NM: Yes, he became indistinguishable from a Nazi, almost. Because he not only let his followers march through the East End, dressed in black shirts, singing the Horst Wessel Lied, the Nazi anthem, to the English words "We'll fight for Mosley," he also purloined the Mussolini marching song, Giovinezza. So if you have your followers in their black shirts marching through the streets of the East End shouting anti-Jewish slogans, singing the Nazi anthem, and you think you're not an anti-Semite, you're mad.
When he went back into politics after the war, up to Notting Hill on the anti-black thing, rather than having an argument that he just brushed away, I thought I'd rather have a personal conversation with him. So I went over and said, "Dad, you're doing the same thing. You're putting everyone against you like you did before the war, and this is not only wrong, it's insane! You're a lunatic!" And I believe that, I think there was a sort of lunacy in him about that. He couldn't see two and two and put it together and make four. You can't pin the plot down, as you say, because it doesn't make sense. He wasn't what one normally calls a straightforward anti-Semite and yet he was absolutely set up as an anti-Semitic icon. And he allowed it. And why would he do that? That's what puzzled me.

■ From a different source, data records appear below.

(** [sleep] needs the lock it is given, and no other. *)
Lemma sleep_hl h ch lk : bal h (sleep ch lk).
Proof.
  unfold sleep. lock_core; [lock_core|]. apply acquire_then. intros Hd Hn. apply release_then. intros Hin.
  do 2 (lock_core; [lock_auto|]). apply sched_then. intros q Hq. lock_core; [lock_auto|].
  apply release_then. intros Hp. cbv beta in *. rewrite Hq in *.
  apply (hl_post _ _ (fun _ => lk :: unlocked (L_proc a) [L_proc q])); [apply hl_acquire|]. intros _.
  assert (a = q) as -> by set_solver. rewrite unlocked_top by set_solver.
  assert (lk <> L_proc q) as Hne.
  { intros ->. assert (L_proc q ∈ unlocked (L_proc q) (L_proc q :: h)) as Hu by (rewrite Hq; set_solver).
    by apply elem_of_unlocked in Hu as [_ Hu]. }
  assert (forall x, x ∈ h -> x = lk) as Hall.
  { intros x Hx. destruct (decide (x = lk)) as [|Hxl]; [done|].
    assert (x ∈ unlocked lk (L_proc q :: h)) as Hu by (apply elem_of_unlocked; set_solver).
    rewrite Hq in Hu. set_solver. }
  destruct h as [|x [|y h]]; [set_solver| |].
  - f_equal. symmetry. apply Hall. set_solver.
  - apply NoDup_cons in Hd as [Hx _]. destruct Hx. rewrite (Hall x), (Hall y) by set_solver. set_solver.
Qed.
#[local] Hint Resolve sleep_hl : locks.

Lemma sched_hl h : bal h sched.
Proof.
  intros k u k' Hd Hk He. apply sched_held in He as (p & H1 & H2). split; [congruence|]. congruence.
Qed.
#[local] Hint Resolve sched_hl : locks.

Lemma wakeup_hl h ch : bal h (wakeup ch).
Proof. unfold wakeup, for_procs. lock_auto. Qed.
Lemma killed_hl h p : bal h (killed p).
Proof. unfold killed. lock_auto. Qed.
Lemma setkilled_hl h p : bal h (setkilled p).
Proof. unfold setkilled. lock_auto. Qed.
Lemma kkill_hl h pid : bal h (kkill pid).
Proof. unfold kkill, for_procs_until. lock_auto. Qed.
Lemma event_tick_hl h p : bal h (event_tick p).
Proof. unfold event_tick, getq. lock_auto. Qed.
Lemma allocpid_hl h : bal h allocpid.
Proof. unfold allocpid. lock_auto. Qed.
#[local] Hint Resolve wakeup_hl killed_hl setkilled_hl kkill_hl event_tick_hl allocpid_hl : locks.

(** ** Waiting *)
Lemma sleep_rounds_hl n h c ch lk : bal h (sleep_rounds n c ch lk).
Proof.
  induction n as [|n IH]; intros k a k' Hd Hk He; cbn [sleep_rounds] in He; destruct (c k).
  - done.
  - by injection He as _ <-.
  - revert He. assert (bal h (bind (sleep ch lk) (fun _ => sleep_rounds n c ch lk))) as Hb by lock_auto.
    by apply Hb.
  - by injection He as _ <-.
Qed.
Lemma sleep_while_hl h c ch lk : bal h (sleep_while c ch lk).
Proof. intros k a k' Hd Hk He. by eapply sleep_rounds_hl. Qed.
#[local] Hint Resolve sleep_while_hl : locks.

Lemma wait_rounds_hl n h c ch lk : bal h (wait_rounds n c ch lk).
Proof.
  induction n as [|n IH]; intros k a k' Hd Hk He; cbn [wait_rounds] in He; destruct (c k).
  - done.
  - by injection He as _ <-.
  - revert He.
    match goal with |- ?m k = _ -> _ => assert (bal h m) as Hb by lock_auto end.
    by apply Hb.
  - by injection He as _ <-.
Qed.
Lemma wait_unless_killed_hl h c ch lk : bal h (wait_unless_killed c ch lk).
Proof. intros k a k' Hd Hk He. by eapply wait_rounds_hl. Qed.
Lemma mypid_hl h : bal h mypid.
Proof. unfold mypid. lock_auto. Qed.
Lemma deref_hl h p : bal h (deref p).
Proof. unfold deref. lock_auto. Qed.
#[local] Hint Resolve wait_unless_killed_hl mypid_hl deref_hl : locks.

I think he saw a global thing. After the war, when I was still very much in contact with him, he suddenly became a passionate pro-apartheid supporter in South Africa. They were the last arguments I had face-to-face with him. There was a very right-wing man out in South Africa who was even more to the right of Botha, and he was a great ally to my father. And my father just believed he was a racialist in that he thought it would make sense: that races weren't supposed to mix, that it just didn't work: it was like mixing vinegar and oil or whatever. And therefore it was much better if the blacks went back to the West Indies. Therefore, his policy was to pour money into the West Indies, make jobs so that the blacks would go back. And I said, "But they won't go back," and he couldn't understand this. I think that the one nice story about my father's show of racism is, when he was quite old, I was chatting to him and I just happened to use the phrase, "Oh well, she's a very beautiful black woman." And my father said "What do you mean, a beautiful black woman?" He couldn't comprehend how a black person could be called beautiful. That was completely daft.